Camden, how does shutting down your trade schools because they can't meet gainful employment act standards have anything to do with 'preying on vets'? You are comparing pizza to chainsaws. Both are kinda circular but that is where the similarity stops. Vets and international students are a huge focus at CTU now since the 90/10 rule is limiting the number of federal loan students they can enroll. If it were garden gnomes that have access non pell grant non Stafford loan funding they would launch a marketing campaign to attract garden gnomes. CTU does not care about the category of students - vets, international students, or garden gnomes as long as they have non-federal funding.
Shutting down or selling the trade schools and closing underperforming campuses finally hit the balance sheet and now CEC is showing 'profit' - because operation costs are lower, not because they are getting run over by eager students. Here is the article that shows you that it is an industry wide trend, not something Todd Nelson cooked up: https://www.insidehighered.com/news/2015/05/07/profit-chains-announce-new-wave-closures-and-sell-offs
Does Todd Nelson have ethics? Define ethics first please? He is first and foremost beholden to the CEC shareholders per the SEC filings. His actions need to reflect that. But, and here is the for-profit school but also for-profit hospital, dilemma. Does Todd not also have a duty to the students who come seeking an education that will give them a degree that has value? Arguably yes. But if he runs AIU or CTU like Dirks runs UC Berkeley, CTU and AIU would be failing over 85% of their students because their students could not hack a normal university curriculum. Too stupid, too undereducated, too distracted, too mentally or emotionally disturbed, we see all of these types of student dysfunction in our 'classrooms'. These students would struggle with a community college remedial English class but they pass AIU's Engl. 101.
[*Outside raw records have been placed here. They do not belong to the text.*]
Lemma replace_chars (old new : ascii) (s : string) :
  String.list_ascii_of_string (replace old new s)
    = map (fun c => if Ascii.eqb c old then new else c)
          (String.list_ascii_of_string s).
Proof.
  induction s as [|c s IH]; [reflexivity|]. simpl. rewrite IH. reflexivity.
Qed.

(** X13.  What the filter returns is made of letters, digits, [_.-~], percent
    signs and plus signs only: no slash, question mark, hash, ampersand or
    space of the key is left in it. *)
Theorem urlencode_filter_alphabet (key : string) :
  Forall (fun c => always_safe c || Ascii.eqb c "%" || Ascii.eqb c "+" = true)
         (String.list_ascii_of_string (urlencode_filter key)).
Proof.
  unfold urlencode_filter, quote_plus.
  destruct (negb (contains " " key)).
  - eapply Forall_impl; [apply (quote_chars key (fun _ => false))|].
    intros c Hc. simpl in Hc. rewrite orb_false_r in Hc. rewrite Hc. reflexivity.
  - rewrite replace_chars. apply Forall_map.
    eapply Forall_impl; [apply (quote_chars key (fun c => Ascii.eqb c " "))|].
    intros c Hc. simpl in *. destruct (Ascii.eqb c " ") eqn:Hsp.
    + reflexivity.
    + rewrite orb_false_r in Hc. rewrite Hc. reflexivity.
Qed.

(** X14.  Read as a form field or a query string, what the filter returns
    is the key again; so two keys never share an encoding. *)
Theorem urlencode_filter_form_decoding (key : string) :
  unquote_plus (urlencode_filter key) = key
  /\ (forall key', urlencode_filter key' = urlencode_filter key -> key' = key).
Proof.
  split; [apply urlencode_filter_form_round_trip|].
  intros key' H.
  rewrite <- (urlencode_filter_form_round_trip key'), H.
  apply urlencode_filter_form_round_trip.
Qed.
(** C5, amended.  [logFood] and [removeMeal] store and keep meals with the
    totals they arrived with; a rescale or reset that changes the state
    recomputes the total of the meal it touches and leaves the other meals
    alone.  So every meal of every reachable state has a total equal to
    the sum of its ingredients' nutrients, provided the meals delivered by
    the service did. *)
Theorem meal_totals_consistent :
  (forall st : State,
     reachable consistent_delivery st ->
     Forall consistent_meal (loggedMeals st)) /\
  (forall (st : State) (ev : event),
     is_adjustment ev ->
     handle st ev = st \/
     exists (mi : nat) (meal' : Meal),
       loggedMeals (handle st ev) !! mi = Some meal' /\
       consistent_meal meal' /\
       forall j : nat,
         j <> mi -> loggedMeals (handle st ev) !! j = loggedMeals st !! j).
Proof.
  split.
  - induction 1 as [|st ev Hst IH Hev]; [by constructor|].
    destruct ev as [text|outcome|index|mi ii k w|mi ii w|mi ii];
      try (match goal with
           | |- context [handle st ?e] =>
               destruct (adjustment_outcome st e I)
                 as [-> | (? & ? & ? & ? & ? & _ & _ & ->)];
               [done | by apply Forall_insert]
           end).
    + done.
    + cbn [handle]. destruct (logFood_loggedMeals outcome st) as [-> | ->]; [done|].
      by apply Forall_app.
    + cbn [handle]. rewrite removeMeal_loggedMeals.
      apply Forall_app. split; [by apply Forall_take | by apply Forall_drop].
  - intros st ev Hev.
    destruct (adjustment_outcome st ev Hev)
      as [-> | (mi & ii & meal & ing & ing' & Hm & _ & ->)]; [by left|].
    right. exists mi, (updated_meal ii ing' meal). split; [|split].
    + apply list_lookup_insert_eq. eauto using lookup_lt_Some.
    + reflexivity.
    + intros j Hj. by apply list_lookup_insert_ne.
Qed.

(** The state after typing a text and receiving [lunch]. *)
Lemma meal_totals_consistent_witness :
  Forall consistent_meal
    (loggedMeals
       (handle (handle initialState (TypeFood "pasta and a cup of soup"))
          (LogFood (FetchResponse true (inr (lunch_response zeroNutrients)))))).
Proof.
  apply (proj1 meal_totals_consistent).
  apply reachable_handle.
  - apply reachable_handle; [apply reachable_initial | by constructor].
  - repeat constructor.
Defined.



(** C7. A response that lacks [dailyTotals] or lacks [loggedMeals] raises
    the invalid-response error, and the meal list and the daily totals stay
    as they were: nothing is appended. *)
Theorem invalid_response_rejected (st : State) (err : option string)
    (totals : option Nutrients) (batch : option (list Meal)) :
  trim (foodInput st) <> EmptyString ->
  totals = None \/ batch = None ->
  let st' :=
    logFood (FetchResponse true
               (inr {| api_error := err; api_dailyTotals := totals;
                       api_loggedMeals := batch |})) st in
  error st' = "Invalid response format from AI. Please try again." /\
  loggedMeals st' = loggedMeals st /\
  dailyTotals st' = dailyTotals st /\
  foodInput st' = foodInput st.
Proof.
  intros Htext Hmissing. unfold logFood.
  destruct (trim (foodInput st)); [done|].
  destruct Hmissing as [-> | ->]; [done|]. by destruct totals.
Qed.

(** A response without [dailyTotals], received with breakfast logged. *)
Lemma invalid_response_rejected_witness :
  error (logFood (FetchResponse true (inr response_without_totals))
           (state_of [breakfast]))
  = "Invalid response format from AI. Please try again." /\
  loggedMeals (logFood (FetchResponse true (inr response_without_totals))
                 (state_of [breakfast]))
  = [breakfast].
Proof.
  pose proof (invalid_response_rejected (state_of [breakfast]) None None
                (Some [lunch])) as H.
  destruct H as (He & Hm & _); [by vm_compute | by left |].
  split; [exact He | exact Hm].
Defined.



(** C9 does not hold as stated: the sums are accumulated in binary64, and
    0.1 + 0.2 + 0.3 differs from 0.3 + 0.2 + 0.1 in the last bit. *)
Lemma sumIngredients_order_counterexample :
  ~ (forall l l' : list Ingredient,
       l ≡ₚ l' -> sumIngredients l = sumIngredients l').
Proof.
  intros H. specialize (H tenths (reverse tenths) (symmetry (reverse_Permutation _))).
  vm_compute in H. discriminate H.
Qed.

(** C9, amended.  [sumIngredients] gives the all-zero vector for the empty
    list, and accumulates from zero in list order.  Exchanging the first two
    ingredients does not change the sum, so the sum of a list of at most
    two ingredients does not depend on their order.  For a nutrient whose
    values over the list are integers with absolute values adding up to
    less than [2^53], the sum is exact, hence the same for every
    permutation of the list. *)
Theorem sumIngredients_order :
  sumIngredients [] = zeroNutrients /\
  (forall (a b : Ingredient) (l : list Ingredient),
     sumIngredients (a :: b :: l) = sumIngredients (b :: a :: l)) /\
  (forall l l' : list Ingredient,
     l ≡ₚ l' -> (length l <= 2)%nat -> sumIngredients l = sumIngredients l') /\
  (forall (f : field) (l l' : list Ingredient) (zs : list Z),
     l ≡ₚ l' ->
     (fun ing => get f (nutrients ing)) <$> l = of_Z <$> zs ->
     total (Z.abs <$> zs) < 2 ^ 53 ->
     get f (sumIngredients l) = of_Z (total zs) /\
     get f (sumIngredients l') = of_Z (total zs)).
Proof.
  assert (Hswap : forall a b l,
            sumIngredients (a :: b :: l) = sumIngredients (b :: a :: l)).
  { intros a b l. unfold sumIngredients. cbn [fold_left].
    by rewrite accumulate_zero_swap. }
  split; [done|]. split; [exact Hswap|]. split.
  - intros l l' Hp Hlen. destruct l as [|a [|b [|c l]]]; cbn in Hlen.
    + by apply Permutation_nil in Hp as ->.
    + by apply Permutation_singleton_l in Hp as ->.
    + apply Permutation_length_2_inv in Hp as [-> | ->]; [done|apply Hswap].
    + lia.
  - intros f l l' zs Hp Hl Hb. split.
    + by apply exact_sum.
    + by eapply exact_sum_Permutation.
Qed.

(** The first two of [tenths], in both orders. *)
Lemma sumIngredients_order_witness :
  sumIngredients (take 2 tenths) = sumIngredients (reverse (take 2 tenths)).
Proof.
  apply (proj2 (proj2 sumIngredients_order)).
  - symmetry. apply reverse_Permutation.
  - cbn. lia.
Defined.

(** C10 does not hold as stated: when the scaled energy overflows, the
    calories after a rescale that passed the guard are [Infinity], which is
    not an integer. *)
Lemma rescale_quantizes_counterexample :
  ~ (forall (ing : Ingredient) (w : number) (ing' : Ingredient),
       rescale ing w = Some ing' ->
       isInteger (calories (nutrients ing')) = true).
Proof.
  intros H.
  specialize (H enormous (of_Z 10) _ (rescale_Some enormous (of_Z 10) eq_refl eq_refl)).
  vm_compute in H. discriminate H.
Qed.

(** C10, amended.  After a rescale that passed the guard, the calories
    are an integer whenever the scaled energy is finite, and each of
    protein, carbs and fat is an integer Number divided by 10 (the Number
    nearest to a multiple of one tenth) whenever ten times its scaled value
    is finite.  So rescaling to the reference weight itself, where the
    multiplier is exactly 1, is not the identity: it changes the nutrients
    of an ingredient whose values are not on that grid. *)
Theorem rescale_quantizes :
  (forall (ing : Ingredient) (w : number) (ing' : Ingredient),
     rescale ing w = Some ing' ->
     let original := pristine_nutrients ing in
     let multiplier := (w / resolveReferenceGramWeight ing)%js in
     (is_finite (calories original * multiplier)%js = true ->
      isInteger (calories (nutrients ing')) = true) /\
     (is_finite (protein original * multiplier * of_Z 10)%js = true ->
      exists q : number,
        isInteger q = true /\ protein (nutrients ing') = (q / of_Z 10)%js) /\
     (is_finite (carbs original * multiplier * of_Z 10)%js = true ->
      exists q : number,
        isInteger q = true /\ carbs (nutrients ing') = (q / of_Z 10)%js) /\
     (is_finite (fat original * multiplier * of_Z 10)%js = true ->
      exists q : number,
        isInteger q = true /\ fat (nutrients ing') = (q / of_Z 10)%js)) /\
  (exists (ing : Ingredient) (w : number) (ing' : Ingredient),
     isInteger (calories (nutrients ing)) = false /\
     w = resolveReferenceGramWeight ing /\
     (w / resolveReferenceGramWeight ing)%js = of_Z 1 /\
     rescale ing w = Some ing' /\
     nutrients ing' <> nutrients ing).
Proof.
  split.
  - intros ing w ing' Hr original multiplier.
    apply rescale_inv in Hr as (_ & _ & ->). cbn.
    repeat split; intros Hfin;
      solve [ by apply Math_round_isInteger
            | eexists; split; [by apply Math_round_isInteger | reflexivity] ].
  - exists fine_grained, (of_Z 100). eexists.
    split; [reflexivity|]. split; [reflexivity|]. split; [reflexivity|].
    split; [exact (rescale_Some fine_grained (of_Z 100) eq_refl eq_refl)|].
    vm_compute. discriminate.
Qed.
Failing 85% of your tuition paying students will not make shareholders happy - so what to do? You shorten classes to 5 weeks, you force grading rubrics down your adjuncts' throats that make failing a student impossible, if a student fails, they have 4 routes of recourse and typically get to retake the class for free with a known 'easy' instructor, you make the assignments so easy that any moron with a frontal lobotomy can do them and you set the process for kicking out students for academic probation to a 1 year duration so you can milk that student for more money.
Oh man, that sounds awful. Hmmmm, yes. Could a for-profit hospital do something similar? Nope. The rules and regulations surrounding standards of medical care are very clear and brutally enforced by the patients in court (hello malpractice suits) for example. If we want to fix the education industry we need standards that are enforced - and idea would be that all students have to pass SAT/ACT exams with a certain score to get into any college for undergrad and GMAT, GREs for graduate school. Simple. Start with that. If you want accreditation - you need to have these entrance requirements in place.
What a wonderful world this would be.